The right to be offended
Generally, I’m not someone who is easy to offend. This last week proved me wrong. It got me thinking: How often do we take offense unnecessarily? How often do we miss the point? How often do we miss an opportunity to demonstrate love because we’re so selfish and proud and stuck-up to let small things slide? How often do we negate the love of Christ by our need to satisfy that “I’ll show you what happens when you offend me” voice inside? I think, it probably happens more often than it ought to.
This last week I was playing some music in the office. As it goes, one album after the next, we landed up at Flyleaf. I’d left the room to go do something and as I came back in, the song called “So I thought” was finishing. The lines toward the end of the song are “All these twisted thoughts I see, Jesus there in between.” The advertising industry is one of diversity and often an apprehensive approach to anything Jesus related. This saddens me and gives me hope.
“They singing about Jesus, hey? So now you’re trying to force your ideology down our throats?” was the sarcastic, snide, yet somewhat serious chirp that was shot at me upon re-entering. Unprepared for this kind of encounter responded with a quirky “That’s how I roll, you know,” and then said “Sorry, I forgot about that one.” But I was offended. Bam!

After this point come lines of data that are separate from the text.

(** Counting one more review for a category. *)
Lemma tally_snoc (hits : list Review) (review : Review) :
  Some (note_issue review
          (default {| cat_count := 0; examples := [] |} (tally hits)))
  = tally (hits ++ [review]).
Proof.
  unfold tally, note_issue.
  destruct hits as [|h hits]; [reflexivity|].
  cbn [from_option cat_count examples app]. unfold Datatypes.id.
  cbn [cat_count examples].
  f_equal. f_equal.
  - cbn [length]. rewrite length_app. cbn. lia.
  - change (h :: hits ++ [review]) with ((h :: hits) ++ [review]).
    generalize (h :: hits). intros l. rewrite map_app. cbn [map].
    destruct (Nat.ltb_spec (length (take 3 (map (sample_of 200) l))) 3)
      as [Hlt | Hge].
    + rewrite length_take, length_map in Hlt.
      rewrite (take_ge (map _ l)) by (rewrite length_map; lia).
      rewrite take_ge; [reflexivity|].
      rewrite length_app, length_map. cbn. lia.
    + rewrite length_take, length_map in Hge.
      rewrite take_app_le by (rewrite length_map; lia). reflexivity.
Qed.

Lemma issue_categories_NoDup : NoDup (map fst issue_categories).
Proof. compute_done. Qed.

(** After the loop over the kept reviews, each category holds the tally
    of the kept reviews that mention one of its keywords. *)
Lemma categorize_all (low : list Review) category keywords :
  (category, keywords) ∈ issue_categories ->
  dict_get category (foldl categorize [] low)
  = tally (List.filter (mentions keywords) low).
Proof.
  intros Hin. induction low as [|review low IH] using rev_ind; [reflexivity|].
  rewrite foldl_app. cbn [foldl]. unfold categorize at 1.
  rewrite (categorize_get issue_categories review issue_categories_NoDup
             _ category keywords Hin).
  rewrite IH, List.filter_app. cbn [List.filter].
  destruct (mentions keywords review).
  - apply tally_snoc.
  - now rewrite app_nil_r.
Qed.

I don’t know exactly what it was that got to me so much, and in all honesty, as joking and sarcastic my words were in response, there was also a hint of seriousness there. I may have even been upset with myself – I was apologising on behalf of the gospel. That is not something we should ever have to apologise for – it should be, unashamedly, the thing we are most confident about in any context.
The next thing that crossed my mind was this: would Jesus have been offended by this situation? Was Jesus ever offended? Do we even have the right to be offended on behalf of Jesus? Like we’ve got to protect Him or something. I’ve wrestled with this, because we think we’re doing a good thing by being offended. It’s a kind of “mess with my God and you mess with me” kind of mentality. How amateur! How small minded! How pathetic! Do you have any idea how big God is? (I’m lecturing myself here.)
We’re not doing anyone any favours by being offended. We’re called to love. We’re called to love as Jesus did. John 13:35 says “By this everyone will know that you are my disciples, if you love one another.” That’s inclusive of Christians and non-Christians alike. Get over yourself! I need to get over myself too!
When Jesus died on the cross, he took our right to be offended. He covered it there and then. Done. Finished. Klaar. Overs. Offense is an issue of pride, an issue of not being completely surrendered to the work and will of God in every moment. According to Matthew 5:9, if we are peacemakers, we will be called children of God. What does that mean? If you’re offended, work it out by the grace of God and live at peace with yourself and with others.
I’m not sure exactly what the ideal response in that situation should have been, but I do know that I was wrong. I got on my high horse (kind of like a stallion’s height) and trotted about like I owned the place.
When we give up our right to be offended, we gain the opportunity to speak deeply into the hearts of those around us – not always in words, but by our actions, our responses, our heart attitude and the way we love. Give it up – it’s worth it.